Liverpool vs Manchester United is always a fixture that brings out the most intense emotions for everyone involved.
Sometimes that can be used for good. Whether it be a player channelling the occasion to produce a star match-winning performance, or scoring a dramatic late winner.
However, there can be times when emotions go a little overboard. That was what happened on this day in 2012.
Ten years ago. Liverpool faced their bitter rivals at Anfield in the Premier League. It was Brendan Rodgers’ first taste of the fixture since taking charge a few months’ earlier, and it was certainly a memorable one.
Despite a Steven Gerrard strike putting Liverpool in front, it would not be enough. Goals from Rafael and Robin van Persie would secure the victory for Man United, and hand the Reds a bitter pill to swallow.
But it was an incident in the game and the aftermath which is what most people remember that match for. It involves former Liverpool midfielder Jonjo Shelvey and then-United boss Sir Alex Ferguson.
In the 39th minute, Shelvey slid into a tackle with Man United defender Jonny Evans. Referee Mark Halsey handed out a red card to the Liverpool midfielder, which certainly did not please the Reds youngster, who was only 20 years old at the time.
As Shelvey walked off the pitch after being given his marching orders, he would point the finger, quite literally, in the direction of Ferguson. The youngster would then have some words with the United boss, as he walked back to the dressing room.
"A win's a win, so we've got to be pleased with the result, but not the performance”, Ferguson said after the match.
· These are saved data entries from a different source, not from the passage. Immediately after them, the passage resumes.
(** ** A failed open leaves nothing behind *)

Lemma arm_kept `{VolumeRead R} (r : R) v x h v' x' res : u64 h → fs_ok x →
  arm_library_serial_view r v x h = (v', x', res) → fs_ok x' ∧ others_kept x x' h.
Proof.
  intros U O. unfold arm_library_serial_view. destruct (slot_of x h) as [[s f]|] eqn:E; [|intros [= <- <- <-]; done].
  apply slot_of_Some in E as (-> & S & _ & _); [|done..].
  repeat (case_match; try (intros [= <- <- <-]; done)). intros [= <- <- <-]. split; [by apply put_slot_ok|by apply put_slot_kept].
Qed.

Lemma file_slot_range st this slot : file_slot_of st this = Some slot → 0 ≤ slot < FILE_SLOTS.
Proof.
  unfold file_slot_of, IMAGE_FILE_PROTO_STRIDE. destruct (_ || _) eqn:E; [done|]. apply orb_false_iff in E as [_ E]. apply Z.ltb_ge in E.
  case_match; [done|]. destruct (_ <? FILE_SLOTS) eqn:L; [|done]. apply Z.ltb_lt in L. intros [= <-]. split; [|done]. apply Z.div_pos; lia.
Qed.

Lemma note_grub_fs p st : fs (note_grub_open p st) = fs st.
Proof. unfold note_grub_open. by repeat case_match. Qed.

Lemma close_back x y h : u64 h → fs_ok y → others_kept x y h → opened x h = None →
  ∀ h', u64 h' → opened (close y h).1 h' = opened x h'.
Proof.
  intros U O [_ K] N h' U'. destruct (close y h) as [z st] eqn:E. simpl. destruct (decide (h' = h)) as [->|Ne].
  - rewrite N. apply close_exact in E as [(_ & _ & _ & E & _)|(E & _ & ->)]; done.
  - apply close_exact in E as [(_ & _ & _ & _ & _ & E)|(_ & _ & ->)]; try done; [rewrite E by done|]; by apply K.
Qed.

(** C40: An open that is refused, for whatever reason and at whatever point (a bad argument, a
    missing file, a full table, or a result that cannot be stored after the file was
    already opened and its menu amended), leaves every handle as it was. *)
Theorem failed_open_leaks_nothing `{GuestMem M} st (m : M) this new_ name_ mode st' m' status : fs_ok (fs st) →
  file_open st m this new_ name_ mode = (st', m', status) → status ≠ EFI_SUCCESS →
  ∀ h, u64 h → opened (fs st') h = opened (fs st) h.
Proof.
  intros O. unfold file_open. destruct (file_slot_of st this) as [slot|] eqn:T; [|intros [= <- <- <-]; done].
  destruct (read_guest_path m name_) as [path|]; [|intros [= <- <- <-]; done].
  destruct (reader st) as [r|]; [|intros [= <- <- <-]; done].
  destruct (open r (fs st) (handle_for slot) path mode) as [[x s] h0] eqn:Q.
  apply file_slot_range in T. apply open_exact in Q as (Qs & Qf & _); [|by apply handle_u64|done].
  destruct (s =? EFI_SUCCESS) eqn:E; [apply Z.eqb_eq in E|apply Z.eqb_neq in E].
  2:{ intros [= <- <- <-] _. by destruct (Qf E) as [-> _]. }
  destruct (Qs E) as (vol & f & g & _ & _ & _ & _ & _ & U0 & Ox & N & F & K).
  cbv zeta. set (st1 := if path_is_grubx64 path then _ else _). assert (fs st1 = x) as E1 by (unfold st1; case_match; rewrite ?note_grub_fs; done).
  set (st2 := if append_kernel_serial st1 && path_is_grub_cfg path then _ else _).
  assert (fs_ok (fs st2) ∧ others_kept (fs st) (fs st2) h0) as [O2 K2].
  { unfold st2. case_match; [|by rewrite E1]. destruct (arm_library_serial_view _ _ _ _) as [[v y] res] eqn:A.
    rewrite E1 in A. apply arm_kept in A as [Oy Ky]; [|done|done]. simpl. split; [done|by eapply others_kept_trans]. }
  destruct (if new_ =? 0 then _ else _) as [m2 ok]. destruct ok; intros [= <- <- <-] Ne; [done|].
  simpl. intros h U. by apply (close_back (fs st) (fs st2) h0).
Qed.
(** ** The pinned table and the latches *)

Definition GPT_PIN_SECTORS : Z := 34.
Definition GPT_PIN_BYTES : Z := GPT_PIN_SECTORS * 512.

Record Latches := mkLatches {
  keep_sticky : bool;
  efi_part_seen : bool;
  last_gpt_err : Z;
  last_gpt_fit : bool;
  last_gpt_fit_known : bool;
  pin_valid : bool;
  pin : list Z;
  ok_printed : bool }.

Definition latches0 : Latches := mkLatches false false 0 true true false (replicate (Z.to_nat GPT_PIN_BYTES) 0) false.

Definition persist_lun_remember_keep (keep : bool) (s : Latches) : Latches :=
  mkLatches (keep_sticky s || keep) (efi_part_seen s) (last_gpt_err s) (last_gpt_fit s) (last_gpt_fit_known s)
    (pin_valid s) (pin s) (ok_printed s).

Definition persist_lun_note_efi_part (sig : list Z) (s : Latches) : Latches :=
  mkLatches (keep_sticky s)
    (efi_part_seen s || ((8 <=? blen sig) && bool_decide (slice 0 8 sig = GPT_SIGNATURE)))
    (last_gpt_err s) (last_gpt_fit s) (last_gpt_fit_known s) (pin_valid s) (pin s) (ok_printed s).

Definition set_gpt_err (c : Z) (s : Latches) : Latches :=
  mkLatches (keep_sticky s) (efi_part_seen s) c (last_gpt_fit s) (last_gpt_fit_known s) (pin_valid s) (pin s) (ok_printed s).

Definition set_gpt_fit (fit known : bool) (s : Latches) : Latches :=
  mkLatches (keep_sticky s) (efi_part_seen s) (last_gpt_err s) fit known (pin_valid s) (pin s) (ok_printed s).

Definition set_pin (p : list Z) (s : Latches) : Latches :=
  mkLatches (keep_sticky s) (efi_part_seen s) (last_gpt_err s) (last_gpt_fit s) (last_gpt_fit_known s) true p (ok_printed s).
(** C6.  An authorized call of [post_moderate] with status deleted, on a
    post that no other post has as its parent, by the author of the post:
    when it returns, no vote on the post is left, the row of the post is
    gone, no note has been written, and the result is the site root.  Any
    other authorized call on a stored post: when it returns, the row of the
    post carries the new status, and two notes have been written with the
    text of the moderator action, one for the author of the post and a read
    copy of type [NOTE_MODERATOR] for the actor. *)
Theorem post_moderate_effect :
  (∀ request post user st d res d',
     authorized user post st d →
     deletes_without_trace user post st d →
     post_moderate request post user st d = Some (res, d') →
     res = (PyStr "/", [])
     ∧ (∀ v, v ∈ d'.(votes) → v.(vote_post) ≠ post.(post_id))
     ∧ d'.(posts) !! post.(post_id) = None
     ∧ d'.(notes) = d.(notes))
  ∧ (∀ request post user st d res d',
       is_Some (d.(posts) !! post.(post_id)) →
       authorized user post st d →
       ¬ deletes_without_trace user post st d →
       post_moderate request post user st d = Some (res, d') →
       ∃ row u,
         d'.(posts) !! post.(post_id) = Some row
         ∧ row.(status) = st
         ∧ d'.(notes) = d.(notes) ++
             [mkNote user.(user_id) post.(author) (post_moderator_action user row)
                (html_generate (post_moderator_action user row)) now true
                NOTE_USER u;
              mkNote user.(user_id) user.(user_id) (post_moderator_action user row)
                (html_generate (post_moderator_action user row)) now false
                NOTE_MODERATOR u]).
Proof.
  split.
  - intros request post user st d res d' Hauth (Hst & Horph & Hau) Hr.
    apply post_moderate_authorized in Hr as (u & _ & Hr); [|done].
    rewrite !bool_decide_true in Hr by done. simpl in Hr.
    apply bind_Some in Hr as (x & d1 & Ev & Hr). destruct x.
    apply bind_Some in Hr as (x & d2 & Ep & Hr). destruct x.
    unfold ret in Hr. injection Hr as <- <-.
    apply Votes_delete_Some in Ev as (Hv1 & Hn1).
    apply Post_delete_Some in Ep as (Hgone & Hv2 & Hn2).
    split_and!; [done | | done | congruence].
    intros v Hv. by apply Hv2 in Hv as [_ ?].
  - intros request post user st d res d' Hstored Hauth Hnot Hr.
    apply post_moderate_authorized in Hr as (u & _ & Hr); [|done].
    assert (bool_decide (st = POST_DELETED) && bool_decide (no_orphans post d)
            && bool_decide (user.(user_id) = post.(author)) = false) as Hc.
    { apply not_true_is_false. intros Ht. apply Hnot.
      apply andb_prop in Ht as [Ht H3]. apply andb_prop in Ht as [H1 H2].
      split_and!; by eapply bool_decide_eq_true_1. }
    rewrite Hc in Hr. clear Hc.
    apply bind_Some in Hr as (post1 & d1 & Es & Hr).
    rewrite Post_save_stored in Es by done.
    apply Post_update_Some in Es as [-> ->].
    apply bind_Some in Hr as (u2 & d1 & Eu & Hr).
    pose proof (get_absolute_url_preserves eq _ _ _ _ Eu) as <-.
    apply bind_Some in Hr as (x & d2 & En & Hr). destruct x.
    unfold ret in Hr. injection Hr as _ <-.
    apply send_note_inv in En as (Hp & Hn).
    eexists _, _. split_and!.
    + rewrite Hp. simpl. apply lookup_insert_eq.
    + done.
    + exact Hn.
Qed.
"I don't think Shelvey went for the ball. The boy's gone in really dangerously and I don't think there's any other decision the referee could have given.
“He was trying to blame me, I suppose. Once he looks at it he can apologise if he likes."
It was not an assessment that Rodgers agreed with. The Liverpool boss felt that, with Shelvey being sent off, the same should have applied to Evans.
"If Jonjo gets sent off then Jonny Evans has to be sent off as well,” said Rodgers.
"It was a tackle that both players had to go for but the Liverpool player can't be sent off and the Manchester United player stay on.
"It was very, very harsh and that's how it was throughout the game. There were a number of poor decisions that cost us."
Ferguson wanted Shelvey to say sorry, and the Liverpool midfielder would eventually oblige. The first public apology, of sorts, came from Twitter. Although, one was deleted soon afterwards.
"I apologise to the fans for getting sent off but no way was I pulling out of that tackle in a game of that importance. I'm sorry," he wrote.
"I have also apologised to Sir Alex, just where I come from people don't grass people up to get someone sent off."
Years later Shelvey would admit that he showed his inexperience and lack of maturity with his handling of his red card.
“I was a bit immature then and a bit silly. I pulled him aside afterwards and apologised to him and he was spot on with me,” Shelvey said in 2015.
“He said, ‘no I like it. It shows you’ve got a bit of balls about you’.
“I got a few high fives around town for the next few months, but it was silly from me on the professional stage. You don’t do something like that.
“I was young and I was starting for Liverpool against Manchester United, games don’t come much bigger.
"Growing up, I always thought the FA favoured United and things like that.
"I looked over when I got sent off and saw Fergie in the fourth official's ear. I don't think the ref was going to send me off at first because it wasn't a sending off.
"I put a picture downstairs and it shows Jonny Evans going two-footed and me just coming in from the side. It wasn't a sending off but it is what it is. I saw him looking over at the fourth official so as I was walking off the pitch, I just said, 'It's your fault I got sent off'.
"As soon as I got sent off, I got in the changing room and rang my Dad and he said, 'It wasn't a sending off, mate. Don't worry. What did you say to Fergie?' I told him what I said and my Dad's gone, 'Good boy!'
"I've seen him a lot of times since and it's just one of them things that happens in football. You live and you learn."
With Liverpool down to 10 men at half time, it would get more difficult for the Reds after the interval. Fabio Borini would need to be replaced having suffered an injury, and then it would get worse.
Martin Kelly would suffer a serious knee injury, which would end up ruling him out of action for more than a year. Liverpool would end up finishing the match with just nine men, as they lost to their bitter rivals at home for the first time in five years.